Hybrid cloud is defined as a mixed computing, storage, and services environment made up of on-premises infrastructure and cloud services (private cloud or public cloud). Multicloud is simply the use of cloud services from two or more cloud providers. It often rests on open source, cloud-native technologies and may include capabilities that make it possible to manage workloads across multiple public and private clouds from a central console, sometimes referred to as a “single pane of glass.”
With multicloud, enterprises can have compute, development, storage, disaster recovery (DR), and business continuity (BC) spanning a virtualized on-demand environment. Beyond these core purposes, multicloud can be harnessed to support elastic applications such as artificial intelligence (AI) and machine learning (ML).
Multicloud offers price advantages and avoids vendor lock-in, of course, but it also promises a more agile, flexible way to add and remove capabilities as needed. This infrastructure flexibility via the cloud is essential from a business continuity perspective.
During the global disruptions of the past two years, “those companies that had already adopted cloud or could quickly do so were able to sustain their businesses,” says Michelle Weston, director and global portfolio leader for Security and Resiliency at Kyndryl, adding, “from a technology point of view, we saw a lot of innovation and innovative business models.”
According to the “Flexera 2021 State of the Cloud Report,” based on a survey of 750 global cloud decision-makers and users:
Yet on-premises systems are still widely used. Flexera’s survey also found that 80% of the respondents have a hybrid-cloud strategy.

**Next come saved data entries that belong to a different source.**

(** The waits, and whether they end in what is given. *)
Fixpoint reap_all_descendants (answers : list (result Z Z)) : list sup_call * bool :=
  match answers with
  | [] => ([], false)
  | Ok _ :: rest => let '(calls, ended) := reap_all_descendants rest in (WaitAny :: calls, ended)
  | Err errno :: rest =>
      if errno =? EINTR then let '(calls, ended) := reap_all_descendants rest in (WaitAny :: calls, ended)
      else ([WaitAny], true)
  end.

Definition SIGKILL : Z := 9.

Definition finish_supervisor (status : Z) (t : sup_turn) : list sup_call :=
  let '(waits, ended) := reap_all_descendants (st_drain t) in
  Kill (-1) SIGKILL :: waits ++
  (if ended then [WriteExit (write_record (st_writes t) (supervisor_exit_record status)); ExitWith 0] else []).

Definition abort_supervisor (t : sup_turn) : list sup_call :=
  let '(waits, ended) := reap_all_descendants (st_drain t) in
  Kill (-1) SIGKILL :: waits ++ (if ended then [ExitWith CHILD_SETUP_EXIT] else []).

(** The loop: every call it makes, with those that end it. *)
Fixpoint supervisor_loop (user_pid : Z) (turns : list sup_turn) : list sup_call :=
  match turns with
  | [] => []
  | t :: rest =>
      match reap_nonblocking user_pid (st_waits t) None with
      | None => abort_supervisor t
      | Some (Some status) => finish_supervisor status t
      | Some None =>
          match st_poll t with
          | Err errno => if errno =? EINTR then supervisor_loop user_pid rest else abort_supervisor t
          | Ok None => supervisor_loop user_pid rest
          | Ok (Some (readable, hung_up)) =>
              let after := if hung_up then abort_supervisor t else supervisor_loop user_pid rest in
              if readable then
                match st_recv t with
                | NoData => abort_supervisor t
                | RecvError errno => if errno =? EINTR then supervisor_loop user_pid rest else abort_supervisor t
                | Packet bytes =>
                    if negb (length bytes =? SUPERVISOR_CONTROL_LEN)%nat then supervisor_loop user_pid rest
                    else match control_target user_pid bytes with
                         | None => supervisor_loop user_pid rest
                         | Some (target, signal) =>
                             Kill target signal ::
                             match st_kill t with
                             | Err errno => if negb (errno =? ESRCH) then supervisor_loop user_pid rest else after
                             | Ok _ => after
                             end
                         end
                end
              else after
          end
      end
  end.

(** ** Records are read back *)

Lemma i32_roundtrip v : - 2 ^ 31 <= v < 2 ^ 31 → i32_of (i32_bytes v) = v.
Proof.
  intros Hv. unfold i32_of, i32_bytes. rewrite Wire.from_le_bytes.
  - unfold Wire.to_i32. destruct (Z.ltb_spec (v mod 2 ^ 32) (2 ^ 31)) as [Hlt|Hge];
      pose proof (Z.div_mod v (2 ^ 32)); pose proof (Z.mod_pos_bound v (2 ^ 32)); lia.
  - change (256 ^ Z.of_nat 4) with (2 ^ 32). apply Z.mod_pos_bound. lia.
Qed.

Lemma i32_bytes_cons v : ∃ a b c d, i32_bytes v = [a; b; c; d].
Proof. unfold i32_bytes. cbn. eauto. Qed.

Lemma status_roundtrip stage detail errno :
  - 2 ^ 31 <= errno < 2 ^ 31 →
  length (status_record stage detail errno) = STATUS_RECORD_LEN ∧
  parse_child_failure (status_record stage detail errno) = Some (MkFailure stage detail (Some errno)).
Proof.
  intros He. pose proof (i32_roundtrip errno He) as Hr. unfold status_record.
  destruct (i32_bytes_cons errno) as (a & b & c & d & Hb). rewrite Hb in *. split; [done|].
  replace (Wire.put _ 8 _) with [83; 66; 88; 49; code stage; detail; 0; 0; a; b; c; d] by done.
  unfold parse_child_failure. cbn [take drop nth]. rewrite bool_decide_false by (intros Hne; by apply Hne).
  by rewrite stage_codes_roundtrip, Hr.
Qed.
(** A close, or a change of the close-on-exec flag, whose result is not looked at: once a
    filter is installed it takes effect only when the filter lets it pass. *)
Definition ignored (c : call) : C unit := fun s =>
  (Ok tt, if negb (p_seccomp (c_proc s)) || is_ok (answer_at (c_clock s) c) then perform c s else tick s).

(** Report on the status descriptor, if it is open, and exit. *)
Definition child_fail {A} (fd : Z) (stage : ChildStage) (detail errno : Z) : C A := fun s =>
  let sent := write_record (report_turns_at (c_clock s)) (status_record stage detail errno) in
  let written :=
    match p_fds (c_proc s) !! fd with
    | Some e => c_written s ++ [(fe_file e, sent)]
    | None => c_written s
    end in
  (Err (Exited CHILD_SETUP_EXIT), MkChild (S (c_clock s)) (c_proc s) (c_calls s) written).

(** [if call == -1 { child_fail(..) }]. *)
Definition must (fd : Z) (stage : ChildStage) (detail : Z) (c : call) : C unit :=
  r ← syscall c;
  match r with Ok _ => mret tt | Err errno => child_fail fd stage detail errno end.

(** [Result<(), i32>] of the capability helpers. *)
Definition call_e (c : call) : C (result Z unit) :=
  r ← syscall c;
  match r with Ok _ => mret (Ok tt) | Err errno => mret (Err errno) end.

(** *** Capabilities *)

Definition CAP_SETPCAP : Z := 8.
Definition ALL_CAPS : list Z := seqZ 0 (CAP_LAST_NUMBER + 1).
Definition retains (mask cap : Z) : bool := negb (Z.land mask (Z.shiftl 1 cap) =? 0).

Fixpoint drop_bounding_caps (mask : Z) (caps : list Z) : C (result Z unit) :=
  match caps with
  | [] => mret (Ok tt)
  | cap :: rest =>
      if (cap =? CAP_SETPCAP) || retains mask cap then drop_bounding_caps mask rest
      else
        r ← call_e (BoundingDrop cap);
        match r with
        | Err errno => if negb (errno =? EINVAL) then mret (Err errno) else drop_bounding_caps mask rest
        | Ok _ => drop_bounding_caps mask rest
        end
  end.

Definition drop_bounding_set (mask : Z) : C (result Z unit) :=
  r ← drop_bounding_caps mask ALL_CAPS;
  match r with
  | Err errno => mret (Err errno)
  | Ok _ =>
      if retains mask CAP_SETPCAP then mret (Ok tt)
      else
        r ← call_e (BoundingDrop CAP_SETPCAP);
        mret (match r with
              | Err errno => if negb (errno =? EINVAL) then Err errno else Ok tt
              | Ok _ => Ok tt
              end)
  end.
(** User code starts confined, whatever the kernel answered on the way.  When the
    child reaches its program: it can gain no privileges; its capabilities are exactly
    the retained ones; the file and network rules and the system-call filter are in
    force where the policy asks for them; its mounts are private where asked for, and
    with prepared mounts the inherited tree is read-only and exactly the two prepared
    views are attached, writable; an isolated child has passed the launcher's barrier
    and runs under the leased user and group, with no supplementary groups and the
    secure bits locked; and unless its own system-call filter refuses to let it close the
    others, it holds of the launcher's descriptors the three standard streams and the
    inherited ones that it was meant to have, with their files, and nothing else. *)
Theorem user_code_starts_confined setup s s' :
  drop_capabilities_flag setup = true → 3 <= report_guard setup → p_attached (c_proc s) = [] →
  child_entry setup s = (Err Execed, s') →
  let p := c_proc s' in
  p_nnp p = true ∧ p_caps p = Some (cs_retain_mask setup) ∧
  (cs_landlock setup ≠ None → p_landlock p = true) ∧ (cs_seccomp setup ≠ None → p_seccomp p = true) ∧
  (make_mounts_private setup = true → p_private p = true) ∧
  (∀ m, cs_mounts setup = Some m → p_readonly p = true ∧
     p_attached p = [(workspace_mount m, workspace_target m, true); (runtime_mount m, runtime_target m, true)]) ∧
  (∀ uid gid ready installed, cs_identity setup = IsolatedAs uid gid ready installed →
     p_uid p = Mapped uid ∧ p_gid p = Mapped gid ∧ p_groups p = false ∧ p_securebits p = SECUREBITS ∧
     ∃ t, read_byte_at t installed = Ok (Some MAP_INSTALLED)) ∧
  (closing_passes setup s → ∀ fd e, 0 <= fd <= u32_max → p_fds p !! fd = Some e →
     fe_cloexec e = false ∧ (fd < 3 ∨ (fd ∈ inherited_fds setup ∧ fd < report_guard setup))).
Proof.
  intros Hflag Hguard Hatt Hr. apply execed_trace in Hr as (tr & [_ Hp] & Hrel & Htidy). cbn zeta. rewrite Hp.
  destruct (filters_final setup tr (c_proc s)) as (Hnnp & Hll & Hsc).
  destruct (mounts_final setup tr (c_proc s) Hatt) as (Hpriv & Hm).
  split_and!; [done|by apply caps_final|done|done|done|done| |].
  - intros uid gid ready installed Hid. destruct (identity_final setup tr (c_proc s) _ _ _ _ Hid) as (? & ? & ? & ?).
    split_and!; [done..|by eapply Hrel].
  - intros Hpass fd e Hfd He. unfold all_calls in He. rewrite (Htidy Hpass), run_calls_app, hygiene_fds in He by done.
    set (m := p_fds _) in He. clearbody m. repeat case_decide; [| |done..].
    + destruct (m !! fd) as [e'|]; [|done]. cbn in He. destruct (fe_cloexec e') eqn:Hc; [done|].
      injection He as <-. auto.
    + destruct (m !! fd) as [e'|]; [|done]. injection He as <-. auto.
Qed.

(** *** The inherited descriptors and the standard streams arrive *)

(** Descriptors the chain gives up before the hygiene stage. *)
Definition given_up (setup : ChildSetup) : list Z :=
  option_list (parent_pidfd setup)
  ++ (match cs_identity setup with IsolatedAs _ _ ready installed => [ready; installed] | _ => [] end)
  ++ (if pid_namespace_supervisor setup
      then option_list (supervisor_control_fd setup) ++ option_list (supervisor_exit_fd setup)
           ++ option_list (user_cgroup_fd setup)
      else []).

Lemma frames_close fd x : x ≠ fd → frames (fun p => p_fds p !! fd) (Close x).
Proof. intros Hne p. cbn. by rewrite lookup_delete_ne. Qed.

Lemma before_environment_fds setup tr fd p :
  fd ∉ given_up setup →
  p_fds (run_calls (before_transition setup tr ++ tr_transition setup tr) p) !! fd = p_fds p !! fd.
Proof.
  intros Hfd. apply (run_frames (fun p => p_fds p !! fd)). unfold given_up in Hfd. rewrite !not_elem_of_app in Hfd.
  destruct Hfd as (Hpidfd & Hbarrier & Hns). unfold before_transition. rewrite !Forall_app. split_and!.
  - unfold parent_death_calls. apply Forall_cons_2; [by intros ?|].
    destruct (parent_pidfd setup) as [x|]; (apply Forall_cons_2; [|constructor]); [|by intros ?].
    apply frames_close. intros ->. apply Hpidfd. left.
  - unfold identity_calls, proc_calls. destruct (cs_identity setup) as [| |uid gid ready installed]; [constructor| |].
    + cbn. repeat (apply Forall_cons_2; [by intros ?|]). constructor.
    + apply not_elem_of_cons in Hbarrier as [Hr Hi]. apply not_elem_of_cons in Hi as [Hi _].
      repeat apply Forall_cons_2; [by apply frames_close..|constructor].
  - frame.
  - pose proof (tr_namespace_ok setup tr) as Hn. unfold namespace_calls in Hn.
    destruct (pid_namespace_supervisor setup); [|rewrite Hn; constructor].
    destruct Hn as (c & e & Hc & He & ->). rewrite Hc, He in Hns. rewrite !not_elem_of_app in Hns. cbn in Hns.
    destruct Hns as (Hc' & He' & Hg). apply not_elem_of_cons in Hc' as [Hc' _]. apply not_elem_of_cons in He' as [He' _].
    rewrite !Forall_app. split_and!.
    + repeat apply Forall_cons_2; [by intros ?|by apply frames_close|by apply frames_close|constructor].
    + unfold close_calls. destruct (user_cgroup_fd setup) as [x|]; [|constructor].
      apply Forall_cons_2; [|constructor]. apply frames_close. intros ->. apply Hg. left.
    + repeat (apply Forall_cons_2; [by intros ?|]). constructor.
  - pose proof (tr_transition_ok setup tr) as Ht. unfold identity_transition in Ht.
    destruct (cs_identity setup); [rewrite Ht; constructor..|]. destruct Ht as (d & Hd & ->). frame.
Qed.

(** The streams after the three copies, when no source is itself a stream. *)
Lemma environment_fds setup tr p fd :
  let q := run_calls (environment_calls setup ++ tr_confinement setup tr) p in
  let source := fun fd => if decide (fd = 0) then stdin_fd setup else if decide (fd = 1) then stdout_fd setup else stderr_fd setup in
  (3 <= fd → p_fds q !! fd = p_fds p !! fd) ∧
  (Forall (fun s => 3 <= s) [stdin_fd setup; stdout_fd setup; stderr_fd setup] → 0 <= fd < 3 →
   ∀ e, p_fds p !! source fd = Some e → p_fds q !! fd = Some (MkFd (fe_file e) false)).
Proof.
  cbn zeta. destruct (tr_confinement_ok setup tr) as (d & Hd & ->). unfold environment_calls.
  rewrite <-app_assoc, run_calls_app. set (q := run_calls [_; _; _] p).
  match goal with |- context [run_calls ?l q] => set (rest := l) end.
  assert (Hrest : p_fds (run_calls rest q) = p_fds q).
  { apply run_frames. unfold rest. rewrite !Forall_app. split_and!; try (frame; fail).
    destruct (drop_capabilities_flag setup); [frame|subst; constructor]. }
  rewrite !Hrest. unfold q. cbn. split.
  - intros Hge. rewrite !dup_fd_ne by lia. done.
  - intros Hsrc Hfd e. rewrite !Forall_cons in Hsrc. destruct Hsrc as (H0 & H1 & H2 & _).
    assert (Hdup : ∀ s t m e, 3 <= s → t < 3 → m !! s = Some e → dup_fd s t m !! t = Some (MkFd (fe_file e) false)).
    { intros s t m e' Hs Ht Hm. unfold dup_fd. rewrite (proj2 (Z.eqb_neq s t)) by lia. by rewrite Hm, lookup_insert_eq. }
    assert (fd = 0 ∨ fd = 1 ∨ fd = 2) as [->|[->| ->]] by lia; cbn; intros He.
    + rewrite !(dup_fd_ne _ _ _ 0) by lia. by apply Hdup.
    + rewrite (dup_fd_ne _ _ _ 1) by lia. apply Hdup; [done..|]. by rewrite dup_fd_ne by lia.
    + apply Hdup; [done..|]. by rewrite !dup_fd_ne by lia.
Qed.

(** The program gets the descriptors it was promised: every inherited descriptor that
    was open when the child started, and that the chain itself does not use, is open
    under the same number with the same file and survives the exec; and when the sources
    of the standard streams are not themselves streams, descriptors 0, 1 and 2 are the
    files of the three sources. *)
Theorem promised_descriptors_arrive setup s s' :
  3 <= report_guard setup → report_guard setup <= u32_max → closing_passes setup s →
  child_entry setup s = (Err Execed, s') →
  (∀ fd e, fd ∈ inherited_fds setup → 3 <= fd < report_guard setup → fd ∉ given_up setup →
     p_fds (c_proc s) !! fd = Some e → p_fds (c_proc s') !! fd = Some (MkFd (fe_file e) false)) ∧
  (Forall (fun source => 3 <= source ∧ source ∉ given_up setup) [stdin_fd setup; stdout_fd setup; stderr_fd setup] →
   ∀ fd source e, (fd, source) ∈ [(0, stdin_fd setup); (1, stdout_fd setup); (2, stderr_fd setup)] →
     p_fds (c_proc s) !! source = Some e → p_fds (c_proc s') !! fd = Some (MkFd (fe_file e) false)).
Proof.
  intros Hg Hmax Hpass Hr. apply execed_trace in Hr as (tr & [_ Hp] & _ & Htidy). specialize (Htidy Hpass). rewrite Hp.
  assert (Hsplit : all_calls setup tr = (before_transition setup tr ++ tr_transition setup tr)
    ++ (environment_calls setup ++ tr_confinement setup tr) ++ (guard_calls setup ++ below_calls setup) ++ [exec_call setup]).
  { unfold all_calls, before_hygiene, before_transition. by rewrite Htidy, <-!app_assoc. }
  rewrite Hsplit, run_calls_app, (run_calls_app (environment_calls setup ++ _)).
  set (q := run_calls (_ ++ _) (c_proc s)). split.
  - intros fd e Hin Hfd Hno He. rewrite hygiene_fds by lia.
    rewrite (decide_False (P := fd < 3)), (decide_True (P := fd < report_guard setup)), decide_True by (done || lia).
    rewrite (proj1 (environment_fds setup tr q fd)) by lia.
    unfold q. by rewrite before_environment_fds, He by done.
  - intros Hsrc fd source e Hin He.
    assert (Hs : 3 <= source ∧ source ∉ given_up setup ∧ 0 <= fd < 3 ∧
      source = (if decide (fd = 0) then stdin_fd setup else if decide (fd = 1) then stdout_fd setup else stderr_fd setup)).
    { rewrite !Forall_cons in Hsrc. destruct Hsrc as ((? & ?) & (? & ?) & (? & ?) & _).
      repeat (apply elem_of_cons in Hin as [[= -> ->]|Hin]; [by split_and!|]). by apply not_elem_of_nil in Hin. }
    destruct Hs as (Hs & Hno & Hfd & Hsource). rewrite hygiene_fds by lia. rewrite decide_True by lia.
    rewrite (proj2 (environment_fds setup tr q fd)) with (e := e); [done| |done|].
    + eapply Forall_impl; [exact Hsrc|]. by intros ? [? _].
    + rewrite <-Hsource. unfold q. by rewrite before_environment_fds, He by done.
Qed.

Why on-premises systems? For starters, there may be technical debt in legacy applications that makes it difficult or prohibitively expensive to move them to the cloud. Or an organization may have decided to retain its on-premises infrastructure because of security or risk concerns. In other cases, coordinating these applications across hyperscalers such as Amazon AWS and Microsoft Azure adds onto the complexity, given their different feature sets and APIs. The on-premises choice may also be driven by data governance or regional regulatory requirements.
Just figuring out the ROI of a digital transformation (net new clients, incremental revenue, competitive advantage) may stymie an organization’s progress along this path.
“There’s going to be pressure to maintain a hybrid cloud model for quite some time,” says Mike Lyons, chief technology officer for the Network and Edge Global Practice at Kyndryl.